*Problem description*
Give the data again in full, exactly as written below.

*Task input*
○ ○ ○
Lemma without_logs_app tr1 tr2 :
  without_logs (tr1 ++ tr2) = without_logs tr1 ++ without_logs tr2.
Proof. apply omap_app. Qed.

Lemma Tail_answers (W : World Msg) p r v evs :
  Tail W p r v evs -> (length (answers evs) <= 1)%nat.
Proof.
  intros H. destruct H; try (simpl; lia); destruct (logRequests p); simpl; lia.
Qed.

End MoreTraceFacts.

Section PanicFacts.

Context {Msg : Type} (W : World Msg).

(** How the loop can panic: a URL of the list does not parse, or the client
    hands back neither a response nor an error. *)
Lemma upstream_loop_panics q urls v (s s' : State Msg) site :
  upstream_loop W q urls v s = (s', Panic site) ->
  (site = NilRequest_HeaderSet
   /\ exists u, u ∈ urls /\ is_Some (NewRequest_err W u))
  \/ (site = NilResponse_StatusCode
      /\ exists n u, u ∈ urls /\ client_Do W n (doh_request u q) = (None, None)).
Proof.
  revert v s. induction urls as [|u rest IH]; intros v s Hrun.
  - discriminate.
  - rewrite upstream_loop_cons in Hrun.
    destruct (NewRequest_err W u) as [e|] eqn:Hnew.
    { injection Hrun as _ <-. left. split; [reflexivity|].
      exists u. split; [apply list_elem_of_here | rewrite Hnew; eauto]. }
    cbv zeta in Hrun.
    assert (Hrec : forall v1,
      upstream_loop W q rest v1 (after_calls q [u] s) = (s', Panic site) ->
      (site = NilRequest_HeaderSet
       /\ exists u0, u0 ∈ u :: rest /\ is_Some (NewRequest_err W u0))
      \/ (site = NilResponse_StatusCode
          /\ exists n u0, u0 ∈ u :: rest
               /\ client_Do W n (doh_request u0 q) = (None, None))).
    { intros v1 Hloop.
      destruct (IH _ _ Hloop) as [(-> & u0 & Hin & Hsome)
                                 | (-> & n & u0 & Hin & Hdo)].
      - left. split; [reflexivity|]. exists u0.
        split; [apply list_elem_of_further; exact Hin | exact Hsome].
      - right. split; [reflexivity|]. exists n, u0.
        split; [apply list_elem_of_further; exact Hin | exact Hdo]. }
    destruct (client_Do W (calls s) (doh_request u q))
      as [[resp|] [e|]] eqn:Hdo.
    + exact (Hrec _ Hrun).
    + destruct (StatusCode resp =? StatusOK); [discriminate | exact (Hrec _ Hrun)].
    + exact (Hrec _ Hrun).
    + injection Hrun as _ <-. right. split; [reflexivity|].
      exists (calls s), u. split; [apply list_elem_of_here | exact Hdo].
Qed.

(** A run of the handler that panics does so inside the loop. *)
Lemma run_handler_panics p r (s' : State Msg) site :
  run_handler W p r = (s', Panic site) ->
  exists q,
    Pack W r = Ok q
    /\ upstream_loop W q (upstreamURLs p) (mkLoopVars None None "")
         (mkState [] 0) = (s', Panic site).
Proof.
  intros Hrun. destruct (Pack W r) as [q|e] eqn:Hpack.
  - exists q. split; [reflexivity|].
    rewrite (run_handler_packed W p r q Hpack) in Hrun.
    destruct (upstream_loop W q (upstreamURLs p) (mkLoopVars None None "")
                (mkState [] 0)) as [s1 [v'|site1]].
    + destruct (after_loop_run W p r v' s1) as (evs & Hafter & _).
      rewrite Hafter in Hrun. discriminate.
    + injection Hrun as -> ->. reflexivity.
  - rewrite (run_handler_pack_error W p r e Hpack) in Hrun. discriminate.
Qed.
○ ○ ○
*Solution*
Lemma without_logs_app tr1 tr2 :
  without_logs (tr1 ++ tr2) = without_logs tr1 ++ without_logs tr2.
Proof. apply omap_app. Qed.

Lemma Tail_answers (W : World Msg) p r v evs :
  Tail W p r v evs -> (length (answers evs) <= 1)%nat.
Proof.
  intros H. destruct H; try (simpl; lia); destruct (logRequests p); simpl; lia.
Qed.

End MoreTraceFacts.

Section PanicFacts.

Context {Msg : Type} (W : World Msg).

(** How the loop can panic: a URL of the list does not parse, or the client
    hands back neither a response nor an error. *)
Lemma upstream_loop_panics q urls v (s s' : State Msg) site :
  upstream_loop W q urls v s = (s', Panic site) ->
  (site = NilRequest_HeaderSet
   /\ exists u, u ∈ urls /\ is_Some (NewRequest_err W u))
  \/ (site = NilResponse_StatusCode
      /\ exists n u, u ∈ urls /\ client_Do W n (doh_request u q) = (None, None)).
Proof.
  revert v s. induction urls as [|u rest IH]; intros v s Hrun.
  - discriminate.
  - rewrite upstream_loop_cons in Hrun.
    destruct (NewRequest_err W u) as [e|] eqn:Hnew.
    { injection Hrun as _ <-. left. split; [reflexivity|].
      exists u. split; [apply list_elem_of_here | rewrite Hnew; eauto]. }
    cbv zeta in Hrun.
    assert (Hrec : forall v1,
      upstream_loop W q rest v1 (after_calls q [u] s) = (s', Panic site) ->
      (site = NilRequest_HeaderSet
       /\ exists u0, u0 ∈ u :: rest /\ is_Some (NewRequest_err W u0))
      \/ (site = NilResponse_StatusCode
          /\ exists n u0, u0 ∈ u :: rest
               /\ client_Do W n (doh_request u0 q) = (None, None))).
    { intros v1 Hloop.
      destruct (IH _ _ Hloop) as [(-> & u0 & Hin & Hsome)
                                 | (-> & n & u0 & Hin & Hdo)].
      - left. split; [reflexivity|]. exists u0.
        split; [apply list_elem_of_further; exact Hin | exact Hsome].
      - right. split; [reflexivity|]. exists n, u0.
        split; [apply list_elem_of_further; exact Hin | exact Hdo]. }
    destruct (client_Do W (calls s) (doh_request u q))
      as [[resp|] [e|]] eqn:Hdo.
    + exact (Hrec _ Hrun).
    + destruct (StatusCode resp =? StatusOK); [discriminate | exact (Hrec _ Hrun)].
    + exact (Hrec _ Hrun).
    + injection Hrun as _ <-. right. split; [reflexivity|].
      exists (calls s), u. split; [apply list_elem_of_here | exact Hdo].
Qed.

(** A run of the handler that panics does so inside the loop. *)
Lemma run_handler_panics p r (s' : State Msg) site :
  run_handler W p r = (s', Panic site) ->
  exists q,
    Pack W r = Ok q
    /\ upstream_loop W q (upstreamURLs p) (mkLoopVars None None "")
         (mkState [] 0) = (s', Panic site).
Proof.
  intros Hrun. destruct (Pack W r) as [q|e] eqn:Hpack.
  - exists q. split; [reflexivity|].
    rewrite (run_handler_packed W p r q Hpack) in Hrun.
    destruct (upstream_loop W q (upstreamURLs p) (mkLoopVars None None "")
                (mkState [] 0)) as [s1 [v'|site1]].
    + destruct (after_loop_run W p r v' s1) as (evs & Hafter & _).
      rewrite Hafter in Hrun. discriminate.
    + injection Hrun as -> ->. reflexivity.
  - rewrite (run_handler_pack_error W p r e Hpack) in Hrun. discriminate.
Qed.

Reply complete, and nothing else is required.